A responsible business is essentially one that benefits society and addresses negative impacts it might have on society, people and planet. Larry Fink, BlackRock’s CEO, one of the world largest asset managers, lays out in a letter to shareholders that the purpose of a business is to create a positive impact on society.

This way of looking at a business can help decision makers make more responsible decisions, ensuring that considerations of social and environmental impact are balanced against those of financial gain.
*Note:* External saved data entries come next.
Definition MMI_IUT_ENABLE_CONNECTION_SM (pts_addr : list Byte.byte) : proc SMProxy string :=
  let! c := called (ConnectLE_call pts_addr) >> lift (host_ConnectLE pts_addr) in
  set_connection (Some c) >>
  ret "OK".

(** The function [secure] that [MMI_ASK_IUT_PERFORM_PAIRING_PROCESS]
    runs on a thread of its own. *)
Definition secure : proc SMProxy unit :=
  let! self_connection := gets connection in
  match self_connection with
  | Some c => called (Secure_call c) >> lift (security_Secure c)
  | None => ret tt
  end.

Definition MMI_IUT_SEND_DISCONNECTION_REQUEST : proc SMProxy string :=
  let! self_connection := gets connection in
  called (Disconnect_call self_connection) >>
  lift (host_Disconnect self_connection) >>
  set_connection None >>
  ret "OK".

Definition MMI_ASK_IUT_PERFORM_RESET : proc SMProxy string :=
  called Reset_call >> lift host_Reset >> ret "OK".

Definition MMI_TESTER_ENABLE_CONNECTION_SM : proc SMProxy string :=
  called Advertise_call >>
  set_advertise (Some host_Advertise) >>
  ret "OK".

Definition MMI_IUT_INITIATE_CONNECTION_BR_EDR_PAIRING (test : string)
    (pts_addr : list Byte.byte) : proc SMProxy string :=
  let! c := called (Connect_call pts_addr) >> lift (host_Connect pts_addr) in
  set_connection (Some c) >>
  ret "OK".

End Remote.

End SMHost.

(** ** opp.py *)
Module OPP.

Inductive rpc : Type :=
  | WaitConnection_call (address : list Byte.byte)
  | AcceptPutOperation_call
  | OpenRfcommChannel_call (address : list Byte.byte)
  | OpenL2capChannel_call (address : list Byte.byte).

Record OPPProxy : Type := {
  connection : option L2CAP.Connection;
  calls : list rpc
}.

Definition called (c : rpc) : proc OPPProxy unit :=
  modify (fun st => {| connection := connection st; calls := calls st ++ [c] |}).

Definition set_connection (c : option L2CAP.Connection) : proc OPPProxy unit :=
  modify (fun st => {| connection := c; calls := calls st |}).

Section Remote.

Variable host_WaitConnection : list Byte.byte -> result L2CAP.Connection.
Variable opp_AcceptPutOperation : result unit.
Variable opp_OpenRfcommChannel : list Byte.byte -> result unit.
Variable opp_OpenL2capChannel : list Byte.byte -> result unit.

Definition TSC_OBEX_MMI_iut_accept_connect_OPP (pts_addr : list Byte.byte)
    : proc OPPProxy string :=
  let! self_connection := gets connection in
  (if bool_decide (self_connection = None)
   then
     let! c := called (WaitConnection_call pts_addr) >>
               lift (host_WaitConnection pts_addr) in
     set_connection (Some c)
   else ret tt) >>
  ret "OK".

Definition TSC_OBEX_MMI_iut_accept_put : proc OPPProxy string :=
  called AcceptPutOperation_call >> lift opp_AcceptPutOperation >> ret "OK".

Definition TSC_OBEX_MMI_iut_accept_slc_connect_l2cap (pts_addr : list Byte.byte)
    : proc OPPProxy string :=
  let! c := called (WaitConnection_call pts_addr) >>
            lift (host_WaitConnection pts_addr) in
  set_connection (Some c) >>
  ret "OK".

Definition TSC_OBEX_MMI_iut_initiate_slc_connect_rfcomm (pts_addr : list Byte.byte)
    : proc OPPProxy string :=
  called (OpenRfcommChannel_call pts_addr) >>
  lift (opp_OpenRfcommChannel pts_addr) >>
  ret "OK".

Definition TSC_OBEX_MMI_iut_initiate_slc_connect_l2cap (pts_addr : list Byte.byte)
    : proc OPPProxy string :=
  called (OpenL2capChannel_call pts_addr) >>
  lift (opp_OpenL2capChannel pts_addr) >>
  ret "OK".

End Remote.

End OPP.


(** ** Vocabulary of the further properties *)

(** Which of the four optional services are reported, as the
    comparator needs it. *)
Definition presence (g a c t : bool) (s : string) : bool :=
  if s =? "Generic Attribute service" then g
  else if s =? "A/V_RemoteControlController" then a
  else if s =? "Android Auto Compatibility" then c
  else if s =? "TMAS" then t
  else false.

(** A list of services after the optional ones that are not present
    have been taken out. *)
Definition drop_absent (present : string -> bool) (l : list string) : list string :=
  Py.filterfalse
    (fun s => Py.contains SDP.optional_services s && negb (present s)) l.

(** * Properties *)

(** ** Python helpers *)

Lemma Counter_lookup (l : list string) (x : string) :
  Py.Counter l !! x =
  match count_occ String.string_dec l x with
  | O => None
  | S n => Some (S n)
  end.
Proof.
  induction l as [|a l IH]; simpl.
  - apply lookup_empty.
  - destruct (String.string_dec a x) as [->|Hne].
    + rewrite lookup_insert_eq, IH.
      by destruct (count_occ String.string_dec l x).
    + by rewrite lookup_insert_ne.
Qed.

Lemma Counter_eq_Permutation (a b : list string) :
  Py.Counter a = Py.Counter b <-> a ≡ₚ b.
Proof.
  rewrite (Permutation_count_occ String.string_dec). split.
  - intros Heq x.
    assert (H : Py.Counter a !! x = Py.Counter b !! x) by by rewrite Heq.
    rewrite !Counter_lookup in H.
    destruct (count_occ _ a x), (count_occ _ b x); congruence.
  - intros Hc. apply map_eq; intros x.
    by rewrite !Counter_lookup, Hc.
Qed.

Lemma filter_filter_andb {A} (f g : A -> bool) (l : list A) :
  List.filter f (List.filter g l) = List.filter (fun x => g x && f x) l.
Proof.
  induction l as [|a l IH]; simpl; [done|].
  destruct (g a); simpl; [destruct (f a)|]; by rewrite IH.
Qed.

Lemma filter_bool_Permutation {A} (f : A -> bool) (l1 l2 : list A) :
  l1 ≡ₚ l2 -> List.filter f l1 ≡ₚ List.filter f l2.
Proof.
  induction 1 as [|x l1 l2 _ IH|x y l|l1 l2 l3 _ IH1 _ IH2]; simpl.
  - done.
  - destruct (f x); by rewrite IH.
  - destruct (f x), (f y); try done. apply perm_swap.
  - by rewrite IH1.
Qed.

Lemma contains_true (l : list string) (x : string) :
  Py.contains l x = true <-> x ∈ l.
Proof. unfold Py.contains. apply bool_decide_eq_true. Qed.

Lemma contains_filter (f : string -> bool) (l : list string) (x : string) :
  Py.contains (List.filter f l) x = Py.contains l x && f x.
Proof.
  apply eq_true_iff_eq.
  rewrite andb_true_iff, !contains_true, !list_elem_of_In.
  apply filter_In.
Qed.

(** ** The service-list comparator *)

Example sdp_all_services :
  SDP.TSC_SDP_mmi_verify_browsable_services
    "0x1801, 0x1800, 0x110A, 0x110C, 0x110E, 0x110F, 0x1112, 0x1203, 0x111F, 0x1203, 0x1132, 0x1116, 0x1115, 0x1855, 0x112F, 0x1105, 0xC26CF57233694CF2B5CCD2CD130F5B2C"
  = Return "OK".
Proof. vm_compute. reflexivity. Qed.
Being responsible also means being sustainable. Check out this short video of how applying sustainable business practices not only has a positive social and environmental impact, but also makes good business sense:

A responsible business is one that has a positive impact on the society and the environment in which it operates. The vision of a responsible business differs and evolves throughout time and across countries. There has been a marked shift from when CSR (Corporate Social Responsibility) activities were not even related to the company’s core business and were largely philanthropic or reactive. As stated by Daniel Runde, there has been a shift in the perception of CSR:

  • Companies have begun recognising that aligning projects with strategic business goals can improve their competitive advantage. It can improve the skills and engagement of their employees, enhance their understanding of local markets and help them to be full, productive members of the communities they serve. They increasingly leverage core assets to these ends.

  • Increasingly, people believe companies are important actors in societies with important means and impact; that responsible businesses have the power to nurture a more cohesive society; and that they can contribute to a sustainable economic system.

  • Enterprises are recognising the potential of responsible practices to provide important benefits in terms of risk management, cost savings, access to capital, customer relationships, employee satisfaction, sustainability of operations, ability to innovate and profit.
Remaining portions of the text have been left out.